Nel vasto programma del PJD poco spazio a cultura e soltanto riferimenti ad identità islamica.
da RABAT, Stefano Oliviero – Fra le tantissime promesse fatte dal PJD nel proprio programma – come la libertà, lo sviluppo e la giustizia, la lotta alla corruzione, all’analfabetismo, alla povertà e la crescita a tassi superiori alle previsioni – che hanno permesso al partito di vincere le elezioni del 25 novembre, la questione culturale trova pochissimo spazio. A riguardo, nel programma, la rubrica dedicata alla cultura ha come titolo: “Un sistema di valori rivisitato e consolidato, fondato sull’islam e che ridia tutto il suo senso a l’identità marocchina”. Sentita da La Vie éco, il critico letterario e attivista culturale Kenza Sefrioui, ha esternato le proprie preoccupazione su una possibile deriva liberticida: “è molto pericoloso agitare la bandiera identitaria dei valori e delle referenzialità musulmane: sono sempre argomenti della destra conservatrice e dell’estrema destra. Bisogna ricordarsi che la cultura marocchina non si limita ad un repertorio religioso”.
A livello di contenuti, il PJD propone una vaga “ libertà responsabile e una creatività cittadina per un’identità marocchina rinnovata”. Il partito si impegna a sostenere “la produzione nazionale sotto tutte le sue forme” e ovunque: la cultura, quindi, deve “uscire” dall’asse Casablanca-Rabat e, a questo scopo, “delle prerogative necessarie saranno delegate per assicurare la decentralizzazione culturale”. In merito, però, non sono fornite ulteriori precisazioni, se non un’altra nota dove si propone la “Carta nazionale di promozione dei valori”, altro aspetto che inquieta Sefrioui: “che contenuto il PJD intende dare a questa carta? (…) l’implicazione del ministero degli Habous e degli affari islamici nei progetti che riguardano le nozioni di identità e di valori, non fa altro che aprire la porta alla censura”. La militante teme, quindi, una politica restrittiva in materia di libertà d’espressione creativa.
Nell’abbozzo di programma culturale, non si parla dei differenti campi di intervento.

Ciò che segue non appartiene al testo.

(** What the device is asked for: the doorbell of the slot was rung last, the three
    blocks last written to its control ring are a setup, an IN data and a status
    stage, and the request is Get Descriptor; its value, and where the answer
    goes. *)
Definition get_descriptor (t : BasicTRB) : option Z :=
  if (GetTRBType t =? kTRBTypeSetupStage) && (trb_data t mod 2 ^ 16 =? kReqTypeBitDirectionDeviceToHost + 256 * kReqGetDescriptor)
  then Some (trb_data t / 2 ^ 16 mod 2 ^ 16) else None.
Definition asked (c : ctrl) : option (Z * Z) :=
  s ← slot_info_ c !! Z.to_nat slot; r ← ctrl_ep_tring s;
  let i := next_enqueue_idx_ (tr_ring r) in let es := entry_ (tr_ring r) in
  t1 ← es !! ((i + 29) mod 32)%nat; t2 ← es !! ((i + 30) mod 32)%nat; t3 ← es !! ((i + 31) mod 32)%nat; v ← get_descriptor t1;
  if (GetTRBType t2 =? kTRBTypeDataStage) && (GetTRBType t3 =? kTRBTypeStatusStage) && bool_decide (head (log (io_ c)) = Some (Db slot, 1))
  then Some (v, trb_data t2) else None.
(** The request for configuration [i]. *)
Definition config_request (i : nat) : Z := 0x200 + Z.of_nat i.

(** The driver has [got] the first configurations and has asked for the next. *)
Record collecting (got : list (list Z)) (m : mgr) : Prop := Collecting {
  co_slot : 1 <= slot < 256;
  co_wf : wf (xhc m);
  co_info : exists s, slot_info_ (xhc m) !! Z.to_nat slot = Some s /\ sl_state s = kManaged /\ num_of_config s = n /\ RingBuffer.abs 16 [] (event_queue s);
  co_buf : descriptor_buffers_ (xhc m) !! Z.to_nat slot = Some (Some pa);
  co_driver : exists st, slot_state m !! Z.to_nat slot =
    Some (Status st (Some (DCommon (MkCommon CommonCheckingConfigDescriptor slot (Z.of_nat (length got))))) (map Some got ++ replicate (4 - length got) None));
  co_asked : asked (xhc m) = Some (config_request (length got), pa);
}.
(** The manager has just given the slot the common driver. *)
Record attached (m : mgr) : Prop := Attached {
  at_slot : 1 <= slot < 256;
  at_wf : wf (xhc m);
  at_info : exists s, slot_info_ (xhc m) !! Z.to_nat slot = Some s /\ sl_state s = kManaged /\ num_of_config s = n /\ RingBuffer.abs 16 [] (event_queue s);
  at_buf : descriptor_buffers_ (xhc m) !! Z.to_nat slot = Some (Some pa);
  at_driver : exists st, slot_state m !! Z.to_nat slot = Some (Status st (Some (DCommon (MkCommon CommonAttached slot 0))) (replicate 4 None));
}.
(** A transfer of the slot is completed, and the driver gets its turn. *)
Definition round (h : hw) (e : BasicTRB) (m : mgr) : res mgr :=
  do c <- HandleTransferEvent h e (xhc m); tick h fuel alloc_pa null_pa fresh slot (Mgr c (slot_state m)).
(** The device answers what it was asked: [answer v p] is the memory when it has
    written descriptor [v] to [p]. *)
Definition exchange (answer : Z -> Z -> hw) (e : BasicTRB) (m : mgr) : res mgr :=
  match asked (xhc m) with Some (v, p) => round (answer v p) e m | None => Done m end.
Fixpoint exchanges (k : nat) (answer : Z -> Z -> hw) (e : BasicTRB) (m : mgr) : res mgr :=
  match k with O => Done m | S k' => do m <- exchange answer e m; exchanges k' answer e m end.

Lemma push_pop s : RingBuffer.abs 16 [] (event_queue s) -> exists q,
  RingBuffer.IsEmpty (event_queue (push_event kTransferSucceeded s)) = false /\
  RingBuffer.Pop kTransferSucceeded 16 (event_queue (push_event kTransferSucceeded s)) = (kTransferSucceeded, q) /\ RingBuffer.abs 16 [] q.
Proof.
  intros Hq. pose proof (RingBuffer.Push_abs 16 [] _ kTransferSucceeded Hq) as HP. cbn [length app] in HP. change (0 + 1 <? 16)%nat with true in HP. cbn iota in HP.
  change (event_queue (push_event kTransferSucceeded s)) with (RingBuffer.Push 16 kTransferSucceeded (event_queue s)).
  set (q1 := RingBuffer.Push 16 kTransferSucceeded (event_queue s)) in *.
  destruct (RingBuffer.Pop kTransferSucceeded 16 q1) as [v q] eqn:E. destruct (RingBuffer.Pop_abs _ _ _ _ _ _ HP E) as [-> Hq2].
  exists q. split; [exact (RingBuffer.IsEmpty_abs _ _ _ HP)|]. split; [done|done].
Qed.
(** The three blocks of a request in the ring. *)
Lemma three_blocks t1 t2 t3 r q : ring_at 32 r q -> exists r1 r2 r3,
  tr_enqueue 32 t1 r = Done r1 /\ tr_enqueue 32 t2 r1 = Done r2 /\ tr_enqueue 32 t3 r2 = Done r3 /\
  exists k, entry_ (tr_ring r3) !! ((next_enqueue_idx_ (tr_ring r3) + 29) mod 32)%nat = Some (set_cycle (k 0%nat) t1) /\
    entry_ (tr_ring r3) !! ((next_enqueue_idx_ (tr_ring r3) + 30) mod 32)%nat = Some (set_cycle (k 1%nat) t2) /\
    entry_ (tr_ring r3) !! ((next_enqueue_idx_ (tr_ring r3) + 31) mod 32)%nat = Some (set_cycle (k 2%nat) t3) /\ forall j, is_bit (k j).
Proof.
  intros Hq. destruct (tr_enqueue_at 32 t1 r q ltac:(lia) Hq) as (r1 & E1 & Hq1 & _ & H1 & _).
  destruct (tr_enqueue_at 32 t2 r1 (S q) ltac:(lia) Hq1) as (r2 & E2 & Hq2 & _ & H2 & N2).
  destruct (tr_enqueue_at 32 t3 r2 (S (S q)) ltac:(lia) Hq2) as (r3 & E3 & [Hr3 _] & _ & H3 & N3).
  exists r1, r2, r3. split_and!; try done. exists (fun j => cyc 32 (q + j)). rewrite (rk_idx _ _ _ Hr3).
  assert (forall a, (S (S (S q)) mod 32 + a) mod 32 = (q + (3 + a)) mod 32)%nat as Hm by (intros a; rewrite Nat.Div0.add_mod_idemp_l; f_equal; lia).
  rewrite !Hm. replace ((q + (3 + 29)) mod 32)%nat with (q mod 32)%nat by (replace (q + (3 + 29))%nat with (q + 1 * 32)%nat by lia; by rewrite Nat.Div0.mod_add).
  replace ((q + (3 + 30)) mod 32)%nat with (S q mod 32)%nat by (replace (q + (3 + 30))%nat with (S q + 1 * 32)%nat by lia; by rewrite Nat.Div0.mod_add).
  replace ((q + (3 + 31)) mod 32)%nat with (S (S q) mod 32)%nat by (replace (q + (3 + 31))%nat with (S (S q) + 1 * 32)%nat by lia; by rewrite Nat.Div0.mod_add).
  assert (forall a, (a mod 32 < 32)%nat) as Hlt by (intros a; apply Nat.mod_upper_bound; lia).
  assert (forall a b, (0 < b < 32)%nat -> (a mod 32 <> (b + a) mod 32)%nat) as Hne.
  { intros a b Hb E. pose proof (Nat.div_mod_eq a 32). pose proof (Nat.div_mod_eq (b + a) 32). lia. }
  pose proof (Hne q 1%nat ltac:(lia)) as Hne1. pose proof (Hne q 2%nat ltac:(lia)) as Hne2. pose proof (Hne (S q) 1%nat ltac:(lia)) as Hne3. cbn [Nat.add] in Hne1, Hne2, Hne3.
  split_and!.
  - rewrite (N3 _ (Hlt _) Hne2), (N2 _ (Hlt _) Hne1), H1. by rewrite Nat.add_0_r.
  - rewrite (N3 _ (Hlt _) Hne3), H2. by rewrite Nat.add_1_r.
  - rewrite H3. by replace (q + 2)%nat with (S (S q)) by lia.
  - intros j. apply cyc_bit. lia.
Qed.
Lemma config_setup_block idx k : (idx < 4)%nat -> (forall j, is_bit (k j)) ->
  get_descriptor (set_cycle (k 0%nat) (Setup_SetParams kReqTypeBitDirectionDeviceToHost kReqGetDescriptor
    (Z.lor (Z.shiftl kDescriptorTypeConfig 8) (u8 (Z.of_nat idx))) 0 kSizeOfDescriptorBuffer false)) = Some (config_request idx).
Proof.
  intros Hi Hk. unfold get_descriptor. rewrite type_set_cycle by done. do 4 (destruct idx as [|idx]; [vm_compute; reflexivity|]). lia.
Qed.
Lemma request_config_ok idx c s :
  wf c -> 1 <= slot < 256 -> slot_info_ c !! Z.to_nat slot = Some s -> addressed (sl_state s) = true ->
  descriptor_buffers_ c !! Z.to_nat slot = Some (Some pa) -> (idx < 4)%nat ->
  exists c' r, RequestConfigDescriptor null_pa slot (Z.of_nat idx) c = Done c' /\ wf c' /\ slot_info_ c' !! Z.to_nat slot = Some (set_ctrl r s) /\
    descriptor_buffers_ c' = descriptor_buffers_ c /\ asked c' = Some (config_request idx, pa).
Proof.
  intros Hw Hs El Ha Hbuf Hidx. assert (wf_live slot c) as Hwl by (apply usable_live; [done|]; split; [lia|by exists s]).
  pose proof (request_descriptor_safe null_pa (Z.lor (Z.shiftl kDescriptorTypeConfig 8) (u8 (Z.of_nat idx))) slot c Hwl) as HS.
  assert (live_opt 32 (ctrl_ep_tring s)) as Hlive by (apply (sw_live s); [by apply (Forall_lookup_1 _ _ _ _ (w_slot c Hw) El)|done]).
  destruct (ctrl_ep_tring s) as [r|] eqn:Er; [|done]. destruct Hlive as [q Hq]. unfold RequestConfigDescriptor.
  pose proof (get_at_lookup _ slot _ ltac:(lia) Hbuf) as Eb.
  unfold request_descriptor, PutDataStageTD in *. set (t1 := Setup_SetParams _ _ _ _ _ _) in *. set (t2 := data_stage_trb pa kSizeOfDescriptorBuffer true).
  destruct (three_blocks t1 t2 (Status_SetParams false false) r q Hq) as (r1 & r2 & r3 & E1 & E2 & E3 & Hblocks).
  rewrite (ctrl_push_exact slot _ c s r r1) in HS |- * by (done || lia). cbn [rbind] in HS |- *.
  unfold buffer_pa in HS |- *. cbn [put_slot set_slots descriptor_buffers_] in HS |- *. rewrite Eb in HS |- *. cbn [rbind default] in HS |- *. fold t2 in HS |- *.
  rewrite (ctrl_push_exact slot _ (put_slot slot (set_ctrl r1 s) c) (set_ctrl r1 s) r1 r2) in HS |- * by (done || lia || by eapply put_slot_lookup). cbn [rbind] in HS |- *.
  rewrite put_slot_twice in HS |- *. rewrite (ctrl_push_exact slot _ (put_slot slot (set_ctrl r2 (set_ctrl r1 s)) c) (set_ctrl r2 (set_ctrl r1 s)) r2 r3) in HS |- *
    by (done || lia || by eapply put_slot_lookup). cbn [rbind] in HS |- *. rewrite put_slot_twice in HS |- *.
  unfold ring_doorbell, NotifyDeviceContextDoorbell in HS |- *. replace ((1 <=? slot) && (slot <=? 255)) with true in HS |- * by lia. cbn [kassert rbind safe] in HS |- *.
  eexists _, r3. split; [reflexivity|]. split; [exact HS|].
  assert (slot_info_ (put_slot slot (set_ctrl r3 (set_ctrl r2 (set_ctrl r1 s))) c) !! Z.to_nat slot = Some (set_ctrl r3 s)) as El3
    by (by eapply put_slot_lookup).
  split; [exact El3|]. split; [reflexivity|]. unfold asked. cbn [set_io slot_info_ io_ log write_reg]. rewrite El3. cbn [mbind option_bind ctrl_ep_tring set_ctrl].
  destruct Hblocks as (k & -> & -> & -> & Hk). cbn [mbind option_bind]. unfold t1. rewrite (config_setup_block idx k Hidx Hk). cbn [mbind option_bind].
  rewrite !type_set_cycle by done. cbn [head set_cycle trb_data]. rewrite bool_decide_true by done. reflexivity.
Qed.
Definition arrived (e : BasicTRB) : Prop := GetSlotID e = slot /\ IsCompletedWithSuccess e || IsCompletedWithShortPacket e = true.
(** The event is queued by the controller and taken out by the driver. *)
Lemma event_delivered h e got m s :
  collecting got m -> arrived e -> slot_info_ (xhc m) !! Z.to_nat slot = Some s -> sl_state s = kManaged -> RingBuffer.abs 16 [] (event_queue s) ->
  exists c1 q, HandleTransferEvent h e (xhc m) = Done c1 /\ PopSlotEvent slot c1 = Done (Some kTransferSucceeded, put_slot slot (set_queue q s) (xhc m)) /\
    RingBuffer.abs 16 [] q /\ wf (put_slot slot (set_queue q s) (xhc m)).
Proof.
  intros [Hs Hw _ _ _ _] [He Hok] El Hst Hq. destruct (push_pop s Hq) as (q & Hne & Hpop & Hq2).
  pose proof (HandleTransferEvent_safe h e (xhc m) Hw) as HS. unfold HandleTransferEvent, get_slot in HS |- *.
  rewrite He, (get_at_lookup _ _ s) in HS |- * by (done || lia). cbn [rbind] in HS |- *. rewrite <- negb_orb, Hok in HS |- *. cbn [negb] in HS |- *.
  rewrite Hst in HS |- *. cbn [safe] in HS. set (c1 := put_slot slot (push_event kTransferSucceeded s) (xhc m)) in *. exists c1, q. split; [done|].
  assert (PopSlotEvent slot c1 = Done (Some kTransferSucceeded, put_slot slot (set_queue q s) (xhc m))) as E.
  { unfold PopSlotEvent, get_slot. rewrite (get_at_lookup _ _ (push_event kTransferSucceeded s)) by (lia || by eapply put_slot_lookup). cbn [rbind].
    rewrite Hne, Hpop. unfold c1. rewrite put_slot_twice. reflexivity. }
  split; [exact E|]. split; [exact Hq2|]. exact (PopSlotEvent_wf slot c1 _ _ HS ltac:(lia) E).
Qed.
Lemma insert_config (got : list (list Z)) (bs : list Z) : (length got < 4)%nat ->
  set_at (map Some got ++ replicate (4 - length got) None) (Z.of_nat (length got)) (Some bs) =
    Done (map Some (got ++ [bs]) ++ replicate (4 - length (got ++ [bs])) None).
Proof.
  intros Hg. rewrite set_at_ok by (rewrite length_app, length_map, length_replicate; lia). rewrite Nat2Z.id. f_equal.
  rewrite <- (Nat.add_0_r (length got)) at 1. rewrite <- (length_map Some got) at 1. rewrite insert_app_r.
  rewrite map_app, <- app_assoc, length_app. cbn [map app length]. destruct (4 - length got)%nat as [|j] eqn:E; [lia|]. cbn [replicate insert list_insert].
  by replace (4 - (length got + 1))%nat with j by lia.
Qed.
(** What a round ends with. *)
Definition finished (got : list (list Z)) (m : mgr) : Prop :=
  exists st, slot_state m !! Z.to_nat slot =
    Some (Status st (Some (DCommon (MkCommon CommonDone slot (Z.of_nat (length got))))) (map Some got ++ replicate (4 - length got) None)).
Lemma round_ok h e got m ds :
  collecting got m -> arrived e -> configuration h pa ds -> Z.of_nat (length got) < n -> n <= 4 ->
  exists m', round h e m = Done m' /\
    if Z.of_nat (length got) + 1 =? n then finished (got ++ [concat ds]) m' else collecting (got ++ [concat ds]) m'.
Proof.
  intros Hco He Hcf Hlt Hn. pose proof Hco as [Hs Hw (s & El & Hst & Hnum & Hq) Hbuf (st & Hdr) _].
  destruct (event_delivered h e got m s Hco He El Hst Hq) as (c1 & q & E1 & E2 & Hq2 & Hw2). set (c2 := put_slot slot (set_queue q s) (xhc m)) in *.
  assert (0 <= slot) as H0 by lia. unfold round. rewrite E1. cbn [rbind]. unfold tick. cbn [slot_state xhc]. rewrite (get_at_lookup _ _ _ H0 Hdr). cbn [rbind ss_driver].
  unfold Common_tick. cbn [slot_state xhc cn_slot cn_state]. rewrite (get_at_lookup _ _ _ H0 Hdr). cbn [rbind]. unfold common_check. cbn [slot_state xhc cn_slot cn_state cn_config_idx].
  rewrite (get_at_lookup _ _ _ H0 Hdr). cbn [rbind]. rewrite E2. cbn [rbind]. rewrite (descriptor_ok 9 slot c2 pa) by (done || lia). cbn [rbind].
  rewrite (read_config_ok h pa ds) by done. cbn [rbind ss_configs]. rewrite insert_config by lia. cbn [rbind ss_state].
  assert (slot_info_ c2 !! Z.to_nat slot = Some (set_queue q s)) as El2 by (by eapply put_slot_lookup).
  unfold GetNumOfConfigs, get_slot. rewrite (get_at_lookup _ _ _ H0 El2). cbn [rbind]. change (num_of_config (set_queue q s)) with (num_of_config s). rewrite Hnum.
  assert (Z.to_nat slot < length (slot_state m))%nat as Hin by (by eapply lookup_lt_Some). unfold kMaxNumOfConfigDescriptors.
  destruct (Z.eqb_spec (Z.of_nat (length got) + 1) n) as [Efin|Efin].
  - replace (Z.of_nat (length got) + 1 <? n) with false by (symmetry; apply Z.ltb_ge; lia). cbn [andb]. eexists. split; [reflexivity|].
    exists st. cbn [put_common put_status slot_state cn_slot ss_state ss_configs]. rewrite list_lookup_insert_eq by done. rewrite !length_app. cbn [length].
    by replace (Z.of_nat (length got) + 1) with (Z.of_nat (length got + 1)) by lia.
  - replace ((Z.of_nat (length got) + 1 <? n) && (Z.of_nat (length got) + 1 <? 4)) with true.
    2:{ symmetry. apply andb_true_iff. split; apply Z.ltb_lt; lia. }
    destruct (request_config_ok (S (length got)) c2 (set_queue q s) Hw2 Hs El2) as (c3 & r & E3 & Hw3 & El3 & Hb3 & Hask);
      [change (sl_state (set_queue q s)) with (sl_state s); by rewrite Hst|exact Hbuf|lia|].
    replace (Z.of_nat (length got) + 1) with (Z.of_nat (S (length got))) by lia. rewrite E3. cbn [rbind]. eexists. split; [reflexivity|]. split; [done|exact Hw3|exists (set_ctrl r (set_queue q s)); done|cbn [xhc put_common put_status]; rewrite Hb3; exact Hbuf| |].
    + exists st. cbn [put_common put_status slot_state cn_slot ss_state ss_configs xhc]. rewrite list_lookup_insert_eq by done. rewrite !length_app. cbn [length].
      by rewrite Nat.add_1_r.
    + cbn [xhc put_common put_status]. rewrite length_app. cbn [length]. by rewrite Nat.add_1_r.
Qed.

Di tutte le espressioni artistiche e culturali esistenti, il PJD ha scelto l’editoria, che incoraggerà “mettendo regolarmente in relazione gli autori ed il pubblico, creando dei club di lettura”. Le misure culturali sono quindi confuse ed evasive e danno l’impressione di essere state buttate giù velocemente senza il supporto di impegni reali, programmi e budget dettagliati e date di realizzazione. Niente a che vedere con gli obiettivi economici e sociali proposti nello stesso programma, contraddistinti da precisione e sostenuti da cifre concrete. “Non si può assolutamente parlare di programma – taglia corto Kenza Sefrioi – visto che il testo elaborato dal PJD non propone niente di concreto e si limita a dei ‘desideri pii’. Il PJD non si distingue per nulla, su questo campo, dai suoi predecessori, che non avevano alcuna visione”. La rivoluzione culturale non avverrà sicuramente in questo quinquennio e i militanti dovranno ancora lottare per una vera politica culturale.